More Than Just Parsers

PyMeta is more than just a parsing framework, it's a general pattern matching language. Here's a parser for a tiny HTML-like language:


from pymeta.grammar import OMeta
from itertools import chain

tinyHTMLGrammar = """

name ::= <letterOrDigit>+:ls => ''.join(ls)

tag ::= ('<' <spaces> <name>:n <spaces> <attribute>*:attrs '>'
<html>:c
'<' '/' <token n> <spaces> '>'
=> [n.lower(), dict(attrs), c])

html ::= (<text> | <tag>)*

text ::= (~('<') <anything>)+:t => ''.join(t)

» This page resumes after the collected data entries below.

Lemma check_rate_limit_keeps_ok provider now gap table :
  window_ok provider now table ->
  exists sleep_time table',
    SmartRateLimiter.check_rate_limit provider (now + Z.max 0 gap) table
    = (Return sleep_time, table')
    /\ window_ok provider (now + Z.max 0 gap + SmartRateLimiter.slept sleep_time)
         table'.
Proof.
  intros (calls & Ht & Hpast & Hlen).
  set (entered := now + Z.max 0 gap).
  assert (Hent : now <= entered) by (unfold entered; lia).
  pose proof (max_calls_positive provider) as Hmax.
  pose proof (recent_past now entered calls Hent Hpast) as Hkept.
  assert (Hk : Z.of_nat (length (SmartRateLimiter.recent entered calls))
               <= SmartRateLimiter.max_calls provider).
  { destruct Hlen as [Hl|(oldest & rest & -> & Hl & Hw)].
    - pose proof (recent_length entered calls). lia.
    - rewrite recent_drops_expired by lia.
      pose proof (recent_length entered rest). lia. }
  unfold SmartRateLimiter.check_rate_limit. rewrite Ht.
  destruct (Z.geb_spec (Z.of_nat (length (SmartRateLimiter.recent entered calls)))
              (SmartRateLimiter.max_calls provider)) as [Hfull|Hroom].
  - destruct (SmartRateLimiter.recent entered calls) as [|oldest rest] eqn:E;
      [simpl in Hfull; lia|].
    do 2 eexists. split; [reflexivity|].
    assert (Hin : oldest ∈ SmartRateLimiter.recent entered calls)
      by (rewrite E; left).
    unfold SmartRateLimiter.recent in Hin.
    apply list_elem_of_filter in Hin as [Hw Hc].
    assert (Ho : oldest <= entered)
      by (rewrite Forall_forall in Hpast; specialize (Hpast _ Hc); lia).
    assert (Hwake : 0 <= SmartRateLimiter.slept
                           (Some (60 - SmartRateLimiter.timedelta_seconds
                                         (entered - oldest)))
                    /\ SmartRateLimiter.window
                       <= entered
                          + SmartRateLimiter.slept
                              (Some (60 - SmartRateLimiter.timedelta_seconds
                                            (entered - oldest)))
                          - oldest).
    { unfold SmartRateLimiter.timedelta_seconds, SmartRateLimiter.slept,
        SmartRateLimiter.window, SmartRateLimiter.second in *.
      pose proof (Z.div_mod (entered - oldest) 1000000 ltac:(lia)).
      pose proof (Z.mod_pos_bound (entered - oldest) 1000000 ltac:(lia)).
      assert (0 <= (entered - oldest) `div` 1000000 < 60)
        by (split; [apply Z.div_pos; lia | apply Z.div_lt_upper_bound; lia]).
      rewrite (Z.mod_small ((entered - oldest) `div` 1000000) 86400) by lia.
      lia. }
    destruct Hwake as [Hs Hwake].
    exists ((oldest :: rest) ++ [entered])%list.
    split; [now rewrite insert_insert_eq, lookup_insert_eq|]. split.
    + apply Forall_app. split.
      * eapply Forall_impl; [exact Hkept|]. intros t Ht'. simpl in Ht'. lia.
      * apply Forall_cons. split; [lia | apply Forall_nil_2].
    + right. exists oldest, (rest ++ [entered])%list.
      split; [reflexivity|]. split; [|exact Hwake].
      rewrite length_app. simpl in *. lia.
  - do 2 eexists. split; [reflexivity|].
    exists (SmartRateLimiter.recent entered calls ++ [entered])%list.
    split; [now rewrite insert_insert_eq, lookup_insert_eq|].
    unfold SmartRateLimiter.slept. rewrite Z.add_0_r. split.
    + apply Forall_app. split; [exact Hkept|].
      apply Forall_cons. split; [lia | apply Forall_nil_2].
    + left. rewrite length_app. simpl. lia.
Qed.

Lemma run_calls_keeps_ok provider gaps now table :
  window_ok provider now table ->
  window_ok provider (fst (run_calls provider gaps now table))
    (snd (run_calls provider gaps now table)).
Proof.
  revert now table. induction gaps as [|gap gaps IH]; intros now table Hok; simpl.
  - exact Hok.
  - destruct (check_rate_limit_keeps_ok provider now gap table Hok)
      as (sleep_time & table' & -> & Hok').
    now apply IH.
Qed.

(** X29. In the hands of one task, with a clock that does not run
    backwards, the window of a provider never outgrows its ceiling by more
    than one entry: starting from an empty window, after any number of
    calls with any pauses between them the window holds at most ceiling +
    1 timestamps, none of them from the future. *)
Theorem sequential_window_bounded (provider : string) (gaps : list Z) (now : Z)
    (table : gmap string (list Z)) :
  table !! provider = Some [] ->
  exists calls,
    snd (run_calls provider gaps now table) !! provider = Some calls
    /\ Z.of_nat (length calls) <= SmartRateLimiter.max_calls provider + 1
    /\ Forall (fun call_time => call_time <= fst (run_calls provider gaps now table))
              calls.
Proof.
  intros Ht.
  destruct (run_calls_keeps_ok provider gaps now table) as (calls & Hc & Hpast & Hlen).
  { exists []. split; [exact Ht|]. split; [apply Forall_nil_2|].
    left. pose proof (max_calls_positive provider). simpl. lia. }
  exists calls. split; [exact Hc|]. split; [|exact Hpast].
  destruct Hlen as [Hl|(oldest & rest & -> & Hl & _)]; [lia|]. simpl. lia.
Qed.

Lemma sequential_window_bounded_witness :
  exists calls,
    snd (run_calls "gemini" burst 0 SmartRateLimiter.init) !! "gemini"
    = Some calls
    /\ Z.of_nat (length calls) <= SmartRateLimiter.max_calls "gemini" + 1
    /\ Forall (fun call_time =>
                 call_time <= fst (run_calls "gemini" burst 0 SmartRateLimiter.init))
              calls.
Proof.
  apply (sequential_window_bounded "gemini" burst 0 SmartRateLimiter.init).
  reflexivity.
Defined.

(** ** The scores that can occur *)

(** X30. Every score is a multiple of ten between 10 and 100, for any
    injected analyzer: the components are 0, 10 or 20 for the role and for
    the industry, 0 or 10 for completeness and 10, 30 or 50 for the AI
    part. A score such as 85 is never produced. *)
Theorem score_is_multiple_of_ten (repr_other : json -> string)
    (ai : option Analyzer) (lead : LeadModel) (offer : OfferModel) :
  match ScoringEngine.score_single_lead repr_other ai lead offer with
  | Return r => exists k, res_score r = 10 * k /\ 1 <= k <= 10
  | Raise _ => True
  end.
Proof.
  destruct (ScoringEngine.score_single_lead repr_other ai lead offer) as [r|e] eqn:E;
    [|exact I].
  rewrite (score_single_lead_score _ _ _ _ _ E). unfold total_score.
  unfold ScoringEngine._calculate_rule_score, ScoringConstants.MAX_RULE_SCORE.
  cbn [fst].
  pose proof (score_role_values (lead_role lead)) as Hr.
  pose proof (score_industry_values (lead_industry lead) (offer_ideal_use_cases offer))
    as Hi.
  pose proof (score_completeness_values lead) as Hc.
  pose proof (ai_score_values ai lead offer) as Ha. cbv zeta in Ha.
  exists ((ScoringEngine._score_role (lead_role lead)
           + ScoringEngine._score_industry (lead_industry lead)
               (offer_ideal_use_cases offer)
           + ScoringEngine._score_completeness lead
           + fst (fst (ScoringEngine._calculate_ai_score ai lead offer))) / 10).
  destruct Hr as [-> | [-> | ->]], Hi as [-> | [-> | ->]], Hc as [-> | ->],
    Ha as [-> | [-> | ->]]; vm_compute; repeat split; discriminate.
Qed.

attribute ::= <spaces> <name>:k <token '='> <quotedString>:v => (k, v)

quotedString ::= (('"' | '\''):q (~<exactly q> <anything>)*:xs <exactly q>
=> ''.join(xs))

"""
TinyHTML = OMeta.makeGrammar(tinyHTMLGrammar, globals(), name="TinyHTML")


This will parse an HTML-ish string into a tree structure.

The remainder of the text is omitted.